=== Section Start ===

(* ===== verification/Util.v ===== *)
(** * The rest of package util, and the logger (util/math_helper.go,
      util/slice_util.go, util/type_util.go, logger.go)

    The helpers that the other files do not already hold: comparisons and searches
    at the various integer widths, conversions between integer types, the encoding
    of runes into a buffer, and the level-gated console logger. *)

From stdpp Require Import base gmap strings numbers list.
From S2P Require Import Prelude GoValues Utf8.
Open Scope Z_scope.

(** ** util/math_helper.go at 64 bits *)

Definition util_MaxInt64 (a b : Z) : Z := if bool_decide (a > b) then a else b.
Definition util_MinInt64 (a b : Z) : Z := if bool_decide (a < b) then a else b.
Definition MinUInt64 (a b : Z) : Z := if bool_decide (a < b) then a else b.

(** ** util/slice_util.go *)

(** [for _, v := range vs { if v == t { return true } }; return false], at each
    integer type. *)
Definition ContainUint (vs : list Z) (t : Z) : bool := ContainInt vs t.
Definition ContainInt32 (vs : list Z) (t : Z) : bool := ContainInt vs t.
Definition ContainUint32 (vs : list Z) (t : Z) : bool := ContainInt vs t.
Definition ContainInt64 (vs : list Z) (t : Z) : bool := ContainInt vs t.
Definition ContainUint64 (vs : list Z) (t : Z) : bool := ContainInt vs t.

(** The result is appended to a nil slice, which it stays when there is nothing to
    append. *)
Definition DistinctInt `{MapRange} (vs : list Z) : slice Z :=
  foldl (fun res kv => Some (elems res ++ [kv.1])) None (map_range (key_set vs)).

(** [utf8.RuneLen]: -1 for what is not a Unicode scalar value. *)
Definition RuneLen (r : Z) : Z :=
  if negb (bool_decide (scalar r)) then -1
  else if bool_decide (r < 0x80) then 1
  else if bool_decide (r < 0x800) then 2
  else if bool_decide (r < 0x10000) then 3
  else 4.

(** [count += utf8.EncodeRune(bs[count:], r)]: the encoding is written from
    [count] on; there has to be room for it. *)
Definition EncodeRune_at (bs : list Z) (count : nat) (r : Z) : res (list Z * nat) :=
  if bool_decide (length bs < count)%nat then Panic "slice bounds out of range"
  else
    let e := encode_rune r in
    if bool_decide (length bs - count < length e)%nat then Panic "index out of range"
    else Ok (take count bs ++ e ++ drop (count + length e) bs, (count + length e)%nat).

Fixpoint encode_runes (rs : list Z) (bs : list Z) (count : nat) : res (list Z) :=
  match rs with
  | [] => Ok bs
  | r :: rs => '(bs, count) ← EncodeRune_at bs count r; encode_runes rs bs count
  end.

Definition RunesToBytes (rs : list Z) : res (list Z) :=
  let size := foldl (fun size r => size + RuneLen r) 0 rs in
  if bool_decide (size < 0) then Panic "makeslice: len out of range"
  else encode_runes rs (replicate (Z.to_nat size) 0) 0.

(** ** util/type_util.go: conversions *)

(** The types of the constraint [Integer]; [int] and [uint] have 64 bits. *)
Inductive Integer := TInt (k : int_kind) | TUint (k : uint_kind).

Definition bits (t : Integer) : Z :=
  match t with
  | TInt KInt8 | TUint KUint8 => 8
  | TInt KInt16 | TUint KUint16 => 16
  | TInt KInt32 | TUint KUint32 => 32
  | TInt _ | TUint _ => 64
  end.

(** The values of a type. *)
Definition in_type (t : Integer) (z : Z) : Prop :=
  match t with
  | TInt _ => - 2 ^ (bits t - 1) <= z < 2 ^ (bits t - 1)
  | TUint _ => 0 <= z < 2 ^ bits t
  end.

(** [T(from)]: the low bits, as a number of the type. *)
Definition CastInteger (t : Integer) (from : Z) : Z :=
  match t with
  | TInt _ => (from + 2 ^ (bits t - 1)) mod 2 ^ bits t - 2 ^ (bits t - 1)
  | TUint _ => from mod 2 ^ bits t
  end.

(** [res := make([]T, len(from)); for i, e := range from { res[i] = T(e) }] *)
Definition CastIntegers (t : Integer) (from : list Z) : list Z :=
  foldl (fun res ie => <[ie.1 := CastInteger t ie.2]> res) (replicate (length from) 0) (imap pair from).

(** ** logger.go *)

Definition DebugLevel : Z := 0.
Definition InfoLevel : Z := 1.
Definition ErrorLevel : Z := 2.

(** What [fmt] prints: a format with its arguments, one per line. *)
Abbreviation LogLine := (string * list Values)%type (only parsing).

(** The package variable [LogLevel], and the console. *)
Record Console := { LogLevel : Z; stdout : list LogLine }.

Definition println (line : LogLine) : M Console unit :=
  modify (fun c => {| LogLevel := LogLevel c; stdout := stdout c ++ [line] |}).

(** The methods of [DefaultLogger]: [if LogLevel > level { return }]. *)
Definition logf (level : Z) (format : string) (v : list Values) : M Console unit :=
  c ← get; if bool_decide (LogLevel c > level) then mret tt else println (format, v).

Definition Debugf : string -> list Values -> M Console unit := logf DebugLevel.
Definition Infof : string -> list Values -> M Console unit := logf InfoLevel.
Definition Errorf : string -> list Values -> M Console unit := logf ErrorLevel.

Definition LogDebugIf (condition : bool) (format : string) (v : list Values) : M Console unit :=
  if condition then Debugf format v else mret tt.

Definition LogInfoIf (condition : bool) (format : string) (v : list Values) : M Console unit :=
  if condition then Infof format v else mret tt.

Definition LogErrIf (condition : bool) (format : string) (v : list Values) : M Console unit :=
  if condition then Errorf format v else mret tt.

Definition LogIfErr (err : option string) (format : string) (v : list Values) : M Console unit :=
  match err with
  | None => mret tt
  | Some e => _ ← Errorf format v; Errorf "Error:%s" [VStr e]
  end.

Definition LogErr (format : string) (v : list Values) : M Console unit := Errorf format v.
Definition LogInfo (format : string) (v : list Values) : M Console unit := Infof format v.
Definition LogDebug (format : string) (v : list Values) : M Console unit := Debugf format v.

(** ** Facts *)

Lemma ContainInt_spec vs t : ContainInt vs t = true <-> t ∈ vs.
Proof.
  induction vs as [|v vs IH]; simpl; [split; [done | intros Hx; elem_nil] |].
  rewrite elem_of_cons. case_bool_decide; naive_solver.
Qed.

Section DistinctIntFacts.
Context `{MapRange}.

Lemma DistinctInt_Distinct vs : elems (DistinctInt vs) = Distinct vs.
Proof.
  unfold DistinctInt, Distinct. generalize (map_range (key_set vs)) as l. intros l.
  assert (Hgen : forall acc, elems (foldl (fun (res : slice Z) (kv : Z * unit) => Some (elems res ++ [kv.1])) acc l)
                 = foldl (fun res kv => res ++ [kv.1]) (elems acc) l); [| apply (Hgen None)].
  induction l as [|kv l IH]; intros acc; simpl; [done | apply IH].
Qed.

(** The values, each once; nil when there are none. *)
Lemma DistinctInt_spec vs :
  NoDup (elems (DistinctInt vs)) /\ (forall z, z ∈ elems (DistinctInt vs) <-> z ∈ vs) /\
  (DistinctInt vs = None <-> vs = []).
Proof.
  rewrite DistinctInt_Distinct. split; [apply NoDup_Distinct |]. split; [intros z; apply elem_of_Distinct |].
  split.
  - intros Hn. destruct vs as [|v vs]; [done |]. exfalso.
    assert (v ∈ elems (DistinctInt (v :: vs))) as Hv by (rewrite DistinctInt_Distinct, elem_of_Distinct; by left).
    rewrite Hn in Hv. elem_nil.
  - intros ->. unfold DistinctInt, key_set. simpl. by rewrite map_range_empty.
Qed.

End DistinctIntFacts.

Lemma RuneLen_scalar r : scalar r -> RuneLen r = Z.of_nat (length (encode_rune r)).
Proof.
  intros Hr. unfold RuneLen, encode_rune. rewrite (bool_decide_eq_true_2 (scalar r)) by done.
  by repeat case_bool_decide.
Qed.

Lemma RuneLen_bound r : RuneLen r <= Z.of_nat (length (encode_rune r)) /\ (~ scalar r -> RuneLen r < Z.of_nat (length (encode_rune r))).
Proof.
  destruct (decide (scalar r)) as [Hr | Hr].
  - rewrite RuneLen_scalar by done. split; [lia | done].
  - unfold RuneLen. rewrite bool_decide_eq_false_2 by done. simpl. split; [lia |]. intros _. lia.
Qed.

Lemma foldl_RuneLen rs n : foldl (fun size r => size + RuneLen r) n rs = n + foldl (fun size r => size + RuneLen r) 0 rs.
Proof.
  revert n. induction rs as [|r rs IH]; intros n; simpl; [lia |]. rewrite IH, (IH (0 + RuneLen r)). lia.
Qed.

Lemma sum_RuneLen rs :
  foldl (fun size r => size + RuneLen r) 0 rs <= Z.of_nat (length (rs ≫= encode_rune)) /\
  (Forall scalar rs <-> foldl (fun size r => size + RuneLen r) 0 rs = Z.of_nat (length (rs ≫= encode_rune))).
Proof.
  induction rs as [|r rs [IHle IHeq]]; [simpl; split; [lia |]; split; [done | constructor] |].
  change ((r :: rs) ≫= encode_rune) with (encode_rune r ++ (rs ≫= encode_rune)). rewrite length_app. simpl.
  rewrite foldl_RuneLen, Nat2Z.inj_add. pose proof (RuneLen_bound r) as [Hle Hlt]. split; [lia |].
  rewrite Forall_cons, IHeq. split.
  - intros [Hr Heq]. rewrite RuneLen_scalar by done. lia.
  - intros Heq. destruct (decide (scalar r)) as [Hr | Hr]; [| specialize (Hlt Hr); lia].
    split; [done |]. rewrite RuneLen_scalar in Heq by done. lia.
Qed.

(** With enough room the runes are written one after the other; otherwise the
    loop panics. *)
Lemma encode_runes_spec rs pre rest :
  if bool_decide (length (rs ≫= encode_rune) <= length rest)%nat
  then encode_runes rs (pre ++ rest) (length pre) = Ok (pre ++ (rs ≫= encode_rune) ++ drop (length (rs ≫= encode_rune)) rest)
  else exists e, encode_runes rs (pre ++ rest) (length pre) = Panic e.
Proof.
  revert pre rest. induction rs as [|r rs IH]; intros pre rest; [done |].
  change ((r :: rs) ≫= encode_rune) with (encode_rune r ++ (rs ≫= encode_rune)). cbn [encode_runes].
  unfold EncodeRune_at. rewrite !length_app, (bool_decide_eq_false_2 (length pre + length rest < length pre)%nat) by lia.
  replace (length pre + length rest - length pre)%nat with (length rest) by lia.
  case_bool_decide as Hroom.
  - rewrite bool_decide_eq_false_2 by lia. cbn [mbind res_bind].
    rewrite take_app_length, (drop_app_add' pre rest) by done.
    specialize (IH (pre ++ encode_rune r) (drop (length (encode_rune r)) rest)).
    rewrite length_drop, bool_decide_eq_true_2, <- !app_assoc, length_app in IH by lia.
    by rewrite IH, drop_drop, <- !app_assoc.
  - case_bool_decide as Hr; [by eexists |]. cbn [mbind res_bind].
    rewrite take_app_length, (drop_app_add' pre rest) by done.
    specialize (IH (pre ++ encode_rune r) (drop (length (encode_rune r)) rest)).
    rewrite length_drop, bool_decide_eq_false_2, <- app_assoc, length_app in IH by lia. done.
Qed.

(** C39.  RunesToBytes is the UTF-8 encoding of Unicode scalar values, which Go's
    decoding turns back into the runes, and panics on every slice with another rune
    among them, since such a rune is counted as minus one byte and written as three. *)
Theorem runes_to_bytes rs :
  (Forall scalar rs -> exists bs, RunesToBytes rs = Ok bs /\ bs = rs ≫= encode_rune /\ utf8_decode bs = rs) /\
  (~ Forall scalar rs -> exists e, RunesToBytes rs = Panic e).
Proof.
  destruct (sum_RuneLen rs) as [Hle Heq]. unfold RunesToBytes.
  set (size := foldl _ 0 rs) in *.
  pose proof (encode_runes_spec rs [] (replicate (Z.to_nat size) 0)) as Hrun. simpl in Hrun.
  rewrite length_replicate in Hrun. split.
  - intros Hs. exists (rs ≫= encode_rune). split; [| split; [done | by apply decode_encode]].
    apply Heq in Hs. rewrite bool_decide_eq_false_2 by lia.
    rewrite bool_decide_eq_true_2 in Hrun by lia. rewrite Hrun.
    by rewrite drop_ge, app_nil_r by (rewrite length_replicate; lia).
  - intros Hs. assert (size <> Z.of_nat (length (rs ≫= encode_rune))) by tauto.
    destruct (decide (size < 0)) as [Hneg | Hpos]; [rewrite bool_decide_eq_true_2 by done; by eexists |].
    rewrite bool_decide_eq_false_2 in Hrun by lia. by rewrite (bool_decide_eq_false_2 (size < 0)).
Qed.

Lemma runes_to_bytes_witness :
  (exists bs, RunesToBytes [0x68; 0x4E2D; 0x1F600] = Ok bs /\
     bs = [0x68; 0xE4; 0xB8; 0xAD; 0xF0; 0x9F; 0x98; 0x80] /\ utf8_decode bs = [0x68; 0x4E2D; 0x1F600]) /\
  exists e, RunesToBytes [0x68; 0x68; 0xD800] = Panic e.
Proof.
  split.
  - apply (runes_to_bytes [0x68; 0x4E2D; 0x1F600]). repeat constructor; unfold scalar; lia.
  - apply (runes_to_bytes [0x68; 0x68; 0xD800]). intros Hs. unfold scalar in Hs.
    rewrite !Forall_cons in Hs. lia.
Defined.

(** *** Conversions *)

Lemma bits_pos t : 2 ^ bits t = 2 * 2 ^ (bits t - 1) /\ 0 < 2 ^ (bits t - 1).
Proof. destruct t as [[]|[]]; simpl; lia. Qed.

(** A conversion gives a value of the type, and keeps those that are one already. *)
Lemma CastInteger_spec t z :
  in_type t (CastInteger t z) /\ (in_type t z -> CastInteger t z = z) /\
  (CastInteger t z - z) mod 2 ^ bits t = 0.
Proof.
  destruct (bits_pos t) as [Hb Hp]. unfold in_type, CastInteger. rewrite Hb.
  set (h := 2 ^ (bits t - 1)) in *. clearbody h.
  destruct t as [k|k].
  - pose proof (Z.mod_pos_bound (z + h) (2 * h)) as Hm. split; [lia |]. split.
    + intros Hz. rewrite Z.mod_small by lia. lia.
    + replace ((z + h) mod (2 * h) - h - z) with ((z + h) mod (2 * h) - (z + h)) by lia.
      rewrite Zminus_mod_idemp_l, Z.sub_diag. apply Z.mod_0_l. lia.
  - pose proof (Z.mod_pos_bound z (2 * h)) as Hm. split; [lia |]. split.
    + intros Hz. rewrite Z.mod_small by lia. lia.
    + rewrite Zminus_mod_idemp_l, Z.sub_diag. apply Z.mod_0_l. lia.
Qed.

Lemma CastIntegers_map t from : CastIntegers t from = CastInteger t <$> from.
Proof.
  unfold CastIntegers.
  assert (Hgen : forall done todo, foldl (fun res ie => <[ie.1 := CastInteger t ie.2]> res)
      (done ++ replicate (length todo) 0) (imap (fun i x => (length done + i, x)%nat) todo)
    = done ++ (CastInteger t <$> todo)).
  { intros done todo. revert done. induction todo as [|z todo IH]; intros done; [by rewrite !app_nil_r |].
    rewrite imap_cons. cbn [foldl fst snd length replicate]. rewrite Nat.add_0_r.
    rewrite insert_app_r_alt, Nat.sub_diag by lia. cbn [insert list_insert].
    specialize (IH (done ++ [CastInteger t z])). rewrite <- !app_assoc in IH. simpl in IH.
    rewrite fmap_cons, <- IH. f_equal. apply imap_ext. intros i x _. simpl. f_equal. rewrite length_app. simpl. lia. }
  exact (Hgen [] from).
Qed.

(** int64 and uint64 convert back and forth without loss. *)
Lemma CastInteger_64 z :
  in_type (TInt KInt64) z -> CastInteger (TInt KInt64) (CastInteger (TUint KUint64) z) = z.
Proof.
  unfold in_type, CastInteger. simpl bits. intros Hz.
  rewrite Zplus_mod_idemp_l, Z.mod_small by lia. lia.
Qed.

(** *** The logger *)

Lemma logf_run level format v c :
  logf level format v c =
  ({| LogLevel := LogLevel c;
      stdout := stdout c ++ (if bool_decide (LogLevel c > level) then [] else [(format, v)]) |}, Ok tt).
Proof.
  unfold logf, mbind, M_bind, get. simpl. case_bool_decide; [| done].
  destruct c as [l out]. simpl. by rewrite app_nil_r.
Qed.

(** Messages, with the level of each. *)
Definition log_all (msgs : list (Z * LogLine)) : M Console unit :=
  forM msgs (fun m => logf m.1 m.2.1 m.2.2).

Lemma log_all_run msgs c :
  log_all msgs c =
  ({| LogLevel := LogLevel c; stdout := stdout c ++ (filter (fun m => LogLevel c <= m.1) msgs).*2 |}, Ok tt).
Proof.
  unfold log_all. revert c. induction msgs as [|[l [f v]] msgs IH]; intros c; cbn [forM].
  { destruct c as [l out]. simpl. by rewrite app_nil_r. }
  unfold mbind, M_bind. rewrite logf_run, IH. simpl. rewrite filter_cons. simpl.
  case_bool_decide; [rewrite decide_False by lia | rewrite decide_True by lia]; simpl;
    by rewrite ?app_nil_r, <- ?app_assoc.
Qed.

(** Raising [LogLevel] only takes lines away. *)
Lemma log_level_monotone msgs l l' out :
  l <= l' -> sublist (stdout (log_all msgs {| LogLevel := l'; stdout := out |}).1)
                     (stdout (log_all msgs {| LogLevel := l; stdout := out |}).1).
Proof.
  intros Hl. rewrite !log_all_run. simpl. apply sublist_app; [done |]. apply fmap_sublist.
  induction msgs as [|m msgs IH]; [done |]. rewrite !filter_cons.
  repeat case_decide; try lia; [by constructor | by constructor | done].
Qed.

=== Section End ===

WORK REQUEST
Only the lines from the start of the listing through the line with "if bool_decide (length bs - count" should be repeated, each exactly as it stands.

OUTPUT OF THE TASK
(* ===== verification/Util.v ===== *)
(** * The rest of package util, and the logger (util/math_helper.go,
      util/slice_util.go, util/type_util.go, logger.go)

    The helpers that the other files do not already hold: comparisons and searches
    at the various integer widths, conversions between integer types, the encoding
    of runes into a buffer, and the level-gated console logger. *)

From stdpp Require Import base gmap strings numbers list.
From S2P Require Import Prelude GoValues Utf8.
Open Scope Z_scope.

(** ** util/math_helper.go at 64 bits *)

Definition util_MaxInt64 (a b : Z) : Z := if bool_decide (a > b) then a else b.
Definition util_MinInt64 (a b : Z) : Z := if bool_decide (a < b) then a else b.
Definition MinUInt64 (a b : Z) : Z := if bool_decide (a < b) then a else b.

(** ** util/slice_util.go *)

(** [for _, v := range vs { if v == t { return true } }; return false], at each
    integer type. *)
Definition ContainUint (vs : list Z) (t : Z) : bool := ContainInt vs t.
Definition ContainInt32 (vs : list Z) (t : Z) : bool := ContainInt vs t.
Definition ContainUint32 (vs : list Z) (t : Z) : bool := ContainInt vs t.
Definition ContainInt64 (vs : list Z) (t : Z) : bool := ContainInt vs t.
Definition ContainUint64 (vs : list Z) (t : Z) : bool := ContainInt vs t.

(** The result is appended to a nil slice, which it stays when there is nothing to
    append. *)
Definition DistinctInt `{MapRange} (vs : list Z) : slice Z :=
  foldl (fun res kv => Some (elems res ++ [kv.1])) None (map_range (key_set vs)).

(** [utf8.RuneLen]: -1 for what is not a Unicode scalar value. *)
Definition RuneLen (r : Z) : Z :=
  if negb (bool_decide (scalar r)) then -1
  else if bool_decide (r < 0x80) then 1
  else if bool_decide (r < 0x800) then 2
  else if bool_decide (r < 0x10000) then 3
  else 4.

(** [count += utf8.EncodeRune(bs[count:], r)]: the encoding is written from
    [count] on; there has to be room for it. *)
Definition EncodeRune_at (bs : list Z) (count : nat) (r : Z) : res (list Z * nat) :=
  if bool_decide (length bs < count)%nat then Panic "slice bounds out of range"
  else
    let e := encode_rune r in
    if bool_decide (length bs - count < length e)%nat then Panic "index out of range"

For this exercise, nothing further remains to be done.